On the plus side of contending with 30 degree temperatures, though choosing a sunny day is most advantageous, shooting here after or even during (See roofed…) a snowfall makes for a sublime photographic experience. The forest itself provides a kind of magical (That’s right, going with magical.) setting when coated in white. And the ground being blanketed not only encourages increased activity at manmade food stations but provides images with added beauty and character as well as enhanced lighting (See shadow issues (Maybe see wooded again if necessary…)…).

With a slight increase in temperature, titmouse and chickadee cling to icicles, drinking droplets as they form. And for those without prejudice, deer can often be easily spotted under these conditions throughout the park. This might be of worthwhile if secondary interest as the sanctuary of course loses the light before do Cheesequake’s many fields.

Carolina wren. © Brett Klaproth

The nature center is typically open from 8-4 Wednesday through Sunday. Calling in advance is advisable if one wants to be assured of immediate access to bathroom facilities and escapes from the cold (and a hand dryer which, okay, odd, but for the warmth provided a photographer would likely eventually share my appreciation).
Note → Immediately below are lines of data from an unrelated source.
Lemma planned_paper_reaches_journal_witness :
  exists q y account, k_paper paper_desk = Some y
    /\ front (sv_setting paper_service) calm q y = (Ok (Next ("op-1", s_epoch (y_store y), rq_params q)), y)
    /\ Paper._account (sv_setting paper_service) (sv_accounts paper_service) (rq_acc_id q) = Ok account.
Proof.
  destruct (planned_paper_reaches_journal (SN := sdk_sessions) paper_service demo_ios "place_order" (paper_bound "op-1") paper_desk paper_plan
              (dset "acc_id" (VInt 7) (paper_bound "op-1")) paper_desk calm eq_refl paper_positive (paper_bound_arguments "op-1")
              eq_refl eq_refl paper_planned)
    as (kind & request & operation & account & y & _ & Hy & _ & Hop & T); [discriminate|reflexivity|].
  cbv zeta in T. destruct T as [T1 T2].
  exists (paper_request kind request (dset "acc_id" (VInt 7) (paper_bound "op-1"))), y, account.
  injection Hop as <-. split; [exact Hy|]. split; [exact T1|exact T2].
Defined.
Lemma waiting_keeps mine k weight deadline ticket ps d r d' :
  away k mine -> (forall p, p ∈ ps -> courteous mine (ps_others p)) ->
  waiting k weight deadline ticket ps d = (r, d') ->
  keeps_slots mine d d' /\ (forall rid, r = Ok (Some rid) -> slot_remaining {| s_pool := k; s_rid := rid |} d' = weight).
Proof.
  intros Hk. revert d. induction ps as [|p ps IH]; intros d Hp H; cbn in H; [injection H as <- <-; by split|].
  unfold se_bind in H. destruct (on_pool k _ d) as [[[rid|]|e] d1] eqn:E.
  - injection H as <- <-. split; [by eapply on_pool_keeps|]. intros rid' [= <-].
    apply on_pool_ok in E as (l & l' & _ & E & Hl). unfold slot_remaining. cbn. rewrite Hl. by eapply pass_grants.
  - unfold se_modify in H. destruct (IH (ps_others p d1)) as [Hk2 Hr]; [intros q Hq; apply Hp; by right|done|].
    split; [|done]. transitivity d1; [by eapply on_pool_keeps|]. transitivity (ps_others p d1); [|done]. apply Hp. by left.
  - injection H as <- <-. split; [by eapply on_pool_keeps|done].
Qed.

Lemma courteous_sub mine mine' f : (forall s, s ∈ mine -> s ∈ mine') -> courteous mine' f -> courteous mine f.
Proof. intros Hs Hc d. destruct (Hc d) as (? & ? & ? & ? & Hr). split_and!; try done. intros s Hin. by apply Hr, Hs. Qed.
(** Entries and size after moving keys to the end. *)
Definition shrinks (m m' : list (string * static)) : Prop :=
  (keys_once m -> keys_once m') /\ (length m' <= length m)%nat /\ forall x, x ∈ m' -> x ∈ m.
Lemma shrinks_move k m : shrinks m (move_to_end k m).
Proof.
  unfold move_to_end. destruct (aget k m) as [v|] eqn:E; [|by split_and!]. split_and!; [apply apush_keys| |].
  - unfold apush. rewrite length_app. cbn. apply adel_shorter in E. lia.
  - intros x Hx. apply apush_in in Hx as [->|Hx]; [by apply aget_in|done].
Qed.
Lemma shrinks_moves (found : list (string * static)) m :
  shrinks m (fold_left (fun m kv => move_to_end (fst kv) m) found m).
Proof.
  revert m. induction found as [|kv found IH]; intros m; cbn; [by split_and!|].
  destruct (IH (move_to_end (fst kv) m)) as (Ha & Hb & Hc). destruct (shrinks_move (fst kv) m) as (Hx & Hy & Hz).
  split_and!; [by auto|lia|by auto].
Qed.
Lemma shrinks_expire now m : shrinks m (expire now m).
Proof.
  split_and!; [by apply filter_keys|apply List.filter_length_le|].
  intros x Hx%list_elem_of_In. apply filter_In in Hx as [Hx _]. by apply list_elem_of_In.
Qed.

Lemma shrunk_ok h s m : adapter_ok h s -> shrinks (ad_metadata s) m -> adapter_ok h (with_metadata m s).
Proof.
  intros [Hc Hk Hs Ht] (Ha & Hb & Hin). split; cbn; [done|by apply Ha|lia|].
  rewrite Forall_forall in Ht |- *. intros x Hx. by apply Ht, Hin.
Qed.

Lemma remember_ok capacity fresh m :
  1 <= capacity -> keys_once m ->
  keys_once (remember capacity fresh m) /\ Z.of_nat (length (remember capacity fresh m)) <= capacity
  /\ forall x, x ∈ remember capacity fresh m -> x ∈ m \/ x ∈ fresh.
Proof.
  intros Hc Hk. unfold remember.
  assert (H : keys_once (fold_left (fun m kv => apush (fst kv) (snd kv) m) fresh m)
              /\ forall x, x ∈ fold_left (fun m kv => apush (fst kv) (snd kv) m) fresh m -> x ∈ m \/ x ∈ fresh).
  { revert m Hk. induction fresh as [|[k v] fresh IH]; intros m Hk; cbn; [split; [done|by left]|].
    destruct (IH (apush k v m)) as [H1 H2]; [by apply apush_keys|]. split; [done|]. intros x Hx.
    apply H2 in Hx as [Hx|Hx]; [|right; by right]. apply apush_in in Hx as [->|Hx]; [right; by left|by left]. }
  destruct H as [H1 H2]. set (l := fold_left _ fresh m) in *. split_and!; [by apply drop_keys| |].
  - rewrite length_drop. lia.
  - intros x Hx. apply H2. apply list_elem_of_lookup_1 in Hx as (j & Hj). rewrite lookup_drop in Hj. by eapply list_elem_of_lookup_2.
Qed.
(* ===== verification/Capabilities.v ===== *)
(** services/trading_capabilities.py: what a client is told it could trade, as
    three layers: documented support, the deployment's policy and the present
    readiness.  The report reads the desk the mutations run on, so it is held
    against their gates: [writes_exact], [ready_is_open].  Echoed limits, fixed
    texts and time stamps are left out. *)

From S2P Require Import Prelude PyStr PyVal DecText DecParse OrderErrors Store StoreInv Validation Policy Rules ClientAuth.
From S2P Require Import Controls Prep Paper RealRequest Real RealScope RealThm RealOnce Queries Prepare.

#[local] Open Scope list_scope.

(** ** Documented support *)

Definition US_TYPES : list string :=
  ["NORMAL"; "MARKET"; "STOP"; "STOP_LIMIT"; "MARKET_IF_TOUCHED"; "LIMIT_IF_TOUCHED"; "TRAILING_STOP"; "TRAILING_STOP_LIMIT"].
Definition LIMIT_TYPES : list string := ["NORMAL"; "STOP_LIMIT"; "LIMIT_IF_TOUCHED"; "TRAILING_STOP_LIMIT"].
Definition HK_TYPES : list string :=
  US_TYPES ++ ["ABSOLUTE_LIMIT"; "AUCTION"; "AUCTION_LIMIT"; "SPECIAL_LIMIT"; "SPECIAL_LIMIT_ALL"].

(** [v in {...}] for a set of strings: a list or a dictionary cannot be looked up. *)
Definition in_set (l : list string) (v : val) : result bool :=
  match v with
  | VList _ | VDict _ => Err (TypeError "unhashable type")
  | _ => Ok (str_in l v)
  end.

Definition one_of (l : list string) (c : option string) : bool := match c with Some c => mem c l | None => false end.

(** [_documented_types] *)
Definition _documented_types (market : string) (classification : option string) (environment : string) (account : dict)
    : result (option (list string)) :=
  if negb (one_of ["STOCK"; "ETF"; "DRVT"] classification) then Ok None
  else
    let drvt := bool_decide (classification = Some "DRVT") in
    if bool_decide (environment = "SIMULATE") then
      if negb (mem market ["US"; "HK"; "CN"]) || (drvt && negb (mem market ["US"; "HK"])) then Ok None
      else (fits <- in_set [if drvt then "OPTION" else "STOCK"; "STOCK_AND_OPTION"] (dget_none "sim_acc_type" account) ;;
            Ok (if fits then Some ["NORMAL"; "MARKET"] else None))%py
    else if bool_decide (market = "US") then Ok (Some US_TYPES)
    else if bool_decide (market = "HK") then Ok (Some (if drvt then LIMIT_TYPES else HK_TYPES))
    else if bool_decide (market = "HKCC") && one_of ["STOCK"; "ETF"] classification then Ok (Some LIMIT_TYPES)
    else Ok None.

(** ** The report *)

Record capabilities : Type := {
  cp_code : string; cp_classification : option string; cp_env : string; cp_account : option Z;
  (* supported *)
  cp_placement : option bool; cp_types : option (list string); cp_sessions : option (list string); cp_fees : option bool;
  (* allowed *)
  cp_writes : bool; cp_client_writes : bool; cp_allowlisted : option bool; cp_policy_reasons : list string;
  (* ready *)
  cp_state : string; cp_reasons : list string; cp_journal : string; cp_halted : bool; cp_unlock : string;
  cp_controls_required : bool; cp_controls : string; cp_paused : bool;
  cp_evidence_errors : list string }.

(** What the layers gather: why not, what is unknown, which evidence failed. *)
Record gathered : Type := { ga_reasons : list string; ga_unknown : list string; ga_errors : list string }.

Definition when (b : bool) (s : string) : list string := if b then [s] else [].

(** ** The account *)

Section inspect.
Context `{SN : SessionNames}.

(** The candidates of the requested account, or those a write could use; when a
    write could use none, those that exist, to explain the refusal. *)
Definition candidates (v : service) (paper : bool) (environment market : string) (requested : Z) : result (list dict) :=
  let readable := get_accounts (sv_grants v) None (Some (VStr environment)) (sv_sdk_accounts v) in
  if negb (requested =? 0) then
    (rows <- readable ;;
     filterM (fun a => n <- positive_account_id (dget_none "acc_id" a) ;; Ok (n =? requested)) rows)%py
  else
    (rows <- _eligible_accounts (sv_policy v) (sv_grants v) (get_accounts None None None (sv_sdk_accounts v))
               environment (Some market) ;;
     rows <- (if bool_decide (environment = "SIMULATE") && paper
              then filterM (fun a => n <- positive_account_id (dget_none "acc_id" a) ;;
                                     Ok (bool_decide (n ∈ sv_allowlist v))) rows
              else Ok rows) ;;
     rows <- match rows with [] => readable | _ => Ok rows end ;;
     Ok (List.filter (fun a => account_access_allowed (sv_grants v) (VStr environment) (dget_or "acc_id" (VStr "") a) false)
           rows))%py.

(** The account, why there is none, and whether discovery failed. *)
Definition discovered (r : result (list dict)) : option dict * gathered :=
  match r with
  | Ok [a] => (Some a, {| ga_reasons := []; ga_unknown := []; ga_errors := [] |})
  | Ok [] => (None, {| ga_reasons := ["ACCOUNT_UNAVAILABLE"]; ga_unknown := []; ga_errors := [] |})
  | Ok _ => (None, {| ga_reasons := ["ACCOUNT_AMBIGUOUS"]; ga_unknown := []; ga_errors := [] |})
  | Err _ => (None, {| ga_reasons := ["ACCOUNT_DISCOVERY_UNAVAILABLE"]; ga_unknown := []; ga_errors := ["account"] |})
  end.
(* ===== verification/Health.v ===== *)
(** services/health.py, services/base_service.py and services/quote_errors.py:
    what the server reports of its connections, and the classification of what
    the provider refuses.  A probe is a state machine over the worker threads it
    started ([probe_step]); a health check starts one probe a connection and
    reports what they found ([check_sound], [one_worker]).  Texts are code points
    below 256, so markers outside them cannot occur; the ellipsis of a shortened
    text is a flag.  Observation times and the deadline are not modelled: a wait
    ends at an arbitrary step. *)

From Stdlib Require Import Relations.
From S2P Require Import Prelude PyStr PyVal Store Prep ClientAuth Paper Policy Real.

#[local] Open Scope list_scope.

(** ** Diagnostics *)

Definition SHORT : Z := 200.

(** [text.split()] *)
Fixpoint words_from (word : string) (s : string) : list string :=
  match s with
  | "" => if nonempty word then [word] else []
  | String c s => if is_space c then (if nonempty word then word :: words_from "" s else words_from "" s)
                  else words_from (word ++ String c "")%string s
  end.
Definition words (s : string) : list string := words_from "" s.
Definition flat (s : string) : string := String.concat " " (words s).

(** A text, and whether it was cut short. *)
Record text : Type := { t_text : string; t_cut : bool }.

(** [sanitize_error] of a text *)
Definition sanitize_error (s : string) : text :=
  let s := flat s in
  if SHORT <? len s then {| t_text := String.substring 0 (Z.to_nat (SHORT - 1)) s; t_cut := true |}
  else {| t_text := s; t_cut := false |}.

Definition has (part s : string) : bool := match String.index 0 part s with Some _ => true | None => false end.

(** [classify_failure] *)
Definition classify_failure (message : string) : string :=
  if existsb (fun m => has m (lower message)) ["permission"; "not authorized"; "unauthorized"; "no right"]
  then "permission" else "gateway_error".

(** What a probe found: its status, why it failed, and what else was observed. *)
Record probe_result : Type := { pr_status : string; pr_reason : option string; pr_error : option text; pr_fields : dict }.

(** [failure] *)
Definition failure (status error : string) (reason : option string) : probe_result :=
  let message := sanitize_error error in
  {| pr_status := status; pr_reason := Some (default (classify_failure (t_text message)) reason);
     pr_error := Some message; pr_fields := [] |}.

(** [aggregate_status] *)
Definition aggregate_status (results : list probe_result) : string :=
  let succeeded := List.filter (fun r => bool_decide (pr_status r = "ok")) results in
  if Nat.eqb (length succeeded) (length results) then "connected"
  else match succeeded with [] => "disconnected" | _ => "degraded" end.

(** ** Bounded probes *)

Section probe.
Context {R : Type}.

(** A worker thread, from its start to the result its future carries. *)
Inductive worker : Type := Running | Finished (r : result R).

Record probe : Type := { pb_inflight : option nat; pb_workers : list worker }.
Definition new_probe : probe := {| pb_inflight := None; pb_workers := [] |}.

Definition running (f : nat) (p : probe) : bool := match pb_workers p !! f with Some Running => true | _ => false end.

(** [submit]: the future to wait for, and whether it is a new worker's. *)
Definition submit (p : probe) : nat * probe :=
  let start := (length (pb_workers p), {| pb_inflight := Some (length (pb_workers p)); pb_workers := pb_workers p ++ [Running] |}) in
  match pb_inflight p with
  | Some f => if running f p then (f, p) else start
  | None => start
  end.
(* ===== verification/DataEvidence.v ===== *)
(** services/data_evidence.py: the bounds on market data handed to a client, and
    the coverage report that goes with it.  What [complete_response] says is held
    against the rows ([evidence_ok]).  Versions, times and fixed texts of the
    envelope are left out; the texts of lists and dictionaries are an argument. *)

From S2P Require Import Prelude PyStr PyVal Prep Snapshots Queries Instruments.

#[local] Open Scope list_scope.

Definition MAX_DATA_ROWS : Z := 2000.
Definition MAX_DATA_BYTES : Z := 2 * 1024 * 1024.

(** The bytes of a character, with [ensure_ascii]. *)
Definition ascii_width (c : ascii) : Z :=
  let z := code c in
  if (z =? 34) || (z =? 92) || (z =? 10) || (z =? 13) || (z =? 9) || (z =? 8) || (z =? 12) then 2
  else if (32 <=? z) && (z <? 127) then 1
  else 6.

(** [bounded_rows] *)
Definition bounded_rows (rows : list dict) (maximum : Z) : result (list dict) :=
  (_ <- refuse_if (maximum <? Z.of_nat (length rows)) (TradeQueryError "SNAPSHOT_LIMIT" "market_data" "narrow the query") ;;
   plain <- mapM raw_of rows ;;
   _ <- refuse_if (MAX_DATA_BYTES <? json_width ascii_width (VList (map VDict plain)))
          (TradeQueryError "SNAPSHOT_LIMIT" "market_data" "response too large") ;;
   Ok plain)%py.

(** [DataEvidence], the coverage included. *)
Record data_evidence : Type := {
  ev_method : string; ev_scope : dict;
  ev_requested : list string; ev_returned : list string; ev_missing : list string;
  ev_complete : bool; ev_truncated : bool; ev_total : Z;
  ev_errors : list (string * string); ev_data : list dict }.

Section evidence.
Context (container_text : val -> string).

Definition text_of (v : val) : string := match v with VList _ | VDict _ => container_text v | _ => py_str v end.

(** The identifier of a row, if it has one. *)
Definition identifier (key : string) (row : dict) : option string :=
  let v := dget_none key row in if is_none v then None else Some (text_of v).

Definition caused (reason : string) (missing : list string) : list (string * string) :=
  map (fun code => (code, reason)) (first_uses missing).

(** [evidence] *)
Definition evidence (method : string) (rows : list dict) (requested : list string) (key : string) (scope : dict) (limit : Z)
    : result data_evidence :=
  (rows <- bounded_rows rows MAX_DATA_ROWS ;;
   let returned := omap (identifier key) rows in
   let unexpected := match requested with [] => false | _ => existsb (fun c => negb (mem c requested)) returned end in
   _ <- refuse_if (negb (bool_decide (NoDup returned)) || unexpected)
          (TradeQueryError "INVALID_RESPONSE" method "duplicate/unexpected rows") ;;
   let missing := List.filter (fun c => negb (mem c returned)) requested in
   let total := Z.of_nat (length rows) in
   Ok {| ev_method := method; ev_scope := scope; ev_requested := requested;
         ev_returned := take (Z.to_nat limit) returned; ev_missing := missing;
         ev_complete := match missing with [] => total <=? limit | _ => false end;
         ev_truncated := limit <? total; ev_total := total;
         ev_errors := caused "NOT_RETURNED_CAUSE_UNKNOWN" missing; ev_data := take (Z.to_nat limit) rows |})%py.

(** ** What the coverage says *)

Lemma mem_spec c l : mem c l = true <-> c ∈ l.
Proof. unfold mem. by rewrite bool_decide_eq_true. Qed.

Lemma filter_elem {A} (f : A -> bool) l (a : A) : a ∈ List.filter f l <-> a ∈ l /\ f a = true.
Proof. rewrite !list_elem_of_In. apply filter_In. Qed.

Lemma bounded_rows_ok rows maximum plain :
  bounded_rows rows maximum = Ok plain ->
  Forall2 (fun row p => raw_of row = Ok p) rows plain /\ Z.of_nat (length plain) <= maximum
  /\ json_width ascii_width (VList (map VDict plain)) <= MAX_DATA_BYTES.
Proof.
  unfold bounded_rows. intros H. apply bind_ok in H as ([] & Hn & H). apply bind_ok in H as (p & Hp & H).
  apply bind_ok in H as ([] & Hs & [= <-]). apply refuse_if_ok in Hn, Hs. split; [by apply mapM_Forall2|].
  rewrite (mapM_ok_length _ _ _ Hp). lia.
Qed.

(** Of the rows [plain]: those handed over are the first of them; they carry each
    identifier once and none that was not asked for; an identifier is missing
    when no row carries it; and the response is called complete exactly when
    nothing was cut and each requested identifier is on a row handed over. *)
Record covers (plain : list dict) (requested : list string) (key : string) (limit : Z) (ev : data_evidence) : Prop := {
  cv_data : ev_data ev = take (Z.to_nat limit) plain;
  cv_total : ev_total ev = Z.of_nat (length plain) /\ Z.of_nat (length (ev_data ev)) <= limit;
  cv_once : NoDup (omap (identifier key) plain);
  cv_asked : requested <> [] -> forall c, c ∈ omap (identifier key) plain -> c ∈ requested;
  cv_missing : forall c, c ∈ ev_missing ev <-> c ∈ requested /\ c ∉ omap (identifier key) plain;
  cv_errors : forall c, c ∈ map fst (ev_errors ev) <-> c ∈ ev_missing ev;
  cv_truncated : ev_truncated ev = true <-> ev_data ev <> plain;
  cv_complete : ev_complete ev = true <->
                ev_truncated ev = false /\ forall c, c ∈ requested -> exists row, row ∈ ev_data ev /\ identifier key row = Some c }.

Lemma first_uses_elem l c : c ∈ first_uses l <-> c ∈ l.
Proof. unfold first_uses. rewrite first_uses_from. set_solver. Qed.

Lemma caused_missing reason l c : c ∈ map fst (caused reason l) <-> c ∈ l.
Proof. unfold caused. rewrite map_map, map_id. apply first_uses_elem. Qed.

Lemma take_cut {A} (l : list A) limit : 0 <= limit -> (limit <? Z.of_nat (length l)) = true <-> take (Z.to_nat limit) l <> l.
Proof.
  intros Hl. rewrite Z.ltb_lt. split.
  - intros H E. apply (f_equal length) in E. rewrite length_take in E. lia.
  - intros H. destruct (Z_lt_ge_dec limit (Z.of_nat (length l))) as [|Hge]; [done|]. exfalso. apply H, take_ge. lia.
Qed.

Lemma evidence_ok method rows requested key scope limit ev :
  0 <= limit -> evidence method rows requested key scope limit = Ok ev ->
  exists plain, Forall2 (fun row p => raw_of row = Ok p) rows plain /\ Z.of_nat (length plain) <= MAX_DATA_ROWS
    /\ json_width ascii_width (VList (map VDict plain)) <= MAX_DATA_BYTES /\ covers plain requested key limit ev.
Proof.
  intros Hl H. unfold evidence in H. apply bind_ok in H as (plain & Hp & H). apply bind_ok in H as ([] & Hu & [= <-]).
  apply bounded_rows_ok in Hp as (Hp & Hn & Hs). apply refuse_if_ok in Hu. apply orb_false_iff in Hu as [Hd Hu].
  apply negb_false_iff, bool_decide_eq_true in Hd. exists plain. do 3 (split; [done|]).
  assert (Hm : forall c, c ∈ List.filter (fun c => negb (mem c (omap (identifier key) plain))) requested
                         <-> c ∈ requested /\ c ∉ omap (identifier key) plain).
  { intros c. rewrite filter_elem, negb_true_iff, <- (mem_spec c (omap _ _)), not_true_iff_false. done. }
  split; cbn.
  - done.
  - split; [done|]. rewrite length_take. lia.
  - done.
  - intros Hne c Hc. destruct requested as [|r l]; [done|]. apply mem_spec. destruct (mem c (r :: l)) eqn:E; [done|]. exfalso.
    assert (Hx : existsb (fun c => negb (mem c (r :: l))) (omap (identifier key) plain) = true); [|congruence].
    apply existsb_exists. exists c. rewrite E. split; [by apply list_elem_of_In|done].
  - exact Hm.
  - intros c. apply caused_missing.
  - by apply take_cut.
  - destruct (Z.leb_spec (Z.of_nat (length plain)) limit) as [Hle|Hgt].
    + rewrite (take_ge plain), (proj2 (Z.ltb_ge limit _)) by lia. split.
      * intros Hc. split; [done|]. intros c Hr. destruct (List.filter _ requested) as [|m l] eqn:E; [|done].
        assert (Hin : c ∈ omap (identifier key) plain).
        { apply mem_spec. destruct (mem c (omap (identifier key) plain)) eqn:Em; [done|]. exfalso.
          assert (Hf : c ∈ @nil string); [|by apply elem_of_nil in Hf]. rewrite <- E. apply filter_elem. by rewrite Em. }
        apply list_elem_of_omap in Hin as (row & ? & ?). by exists row.
      * intros [_ Hc]. destruct (List.filter _ requested) as [|m l] eqn:E; [done|]. exfalso.
        assert (Hf : m ∈ m :: l) by by left. apply Hm in Hf as [Hr Hno]. apply Hno.
        destruct (Hc m Hr) as (row & ? & ?). apply list_elem_of_omap. by exists row.
    + split; [intros Hc; by destruct (List.filter _ requested)|]. intros [Ht _]. apply Z.ltb_ge in Ht. lia.
Qed.
End evidence.

(** A row without its identifier takes no place in [ev_returned]: when rows are
    cut, it can name one that is not handed over. *)
Example evidence_ex :
  let rows := [[("event_id", VNone)]; [("event_id", VStr "A")]] in
  match evidence (fun _ => "") "get_earnings_calendar" rows [] "event_id" [] 1 with
  | Ok e => (ev_returned e, ev_data e, ev_complete e) = (["A"], [[("event_id", VNone)]], false)
  | Err _ => False
  end
  /\ is_ok (evidence (fun _ => "") "get_market_snapshot" [[("code", VStr "US.A")]; [("code", VStr "US.A")]] [] "code" [] 2000) = false.
Proof. vm_compute. done. Qed.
Food might not be present at all times but Jim is giving readers permission to bring and distribute seed (Be sure there’s sunflower in the mix.) and suet to insure activity. Results are typically swift and satisfying.

And oh yeah, nuts. Offering peanuts will garner immediate popularity with certain (upwards of two dozen) bushy-tailed residents. If not looking to make friends nor prone to begging-induced guilt (Just me?), indulging the squirrels will also help keep feeders clear for the more typically welcome feathered patrons.  And dispensing on the previously recommended platform in particular will optimize results by bringing the most discriminating (blue jay, wren) and timid (red-bellied woodpecker) subjects closer.

Throw in lunch for yourself and a rewarding and unusually comfortable cold weather day at Cheesequake is virtually guaranteed.  Just remember the Under Armour.

All photos were taken last winter with a handheld Canon 40D and 100-400mm f/4.5-5.6L IS. That’d be the author on deck with a tripod-mounted Canon 500mm f/4L IS this winter.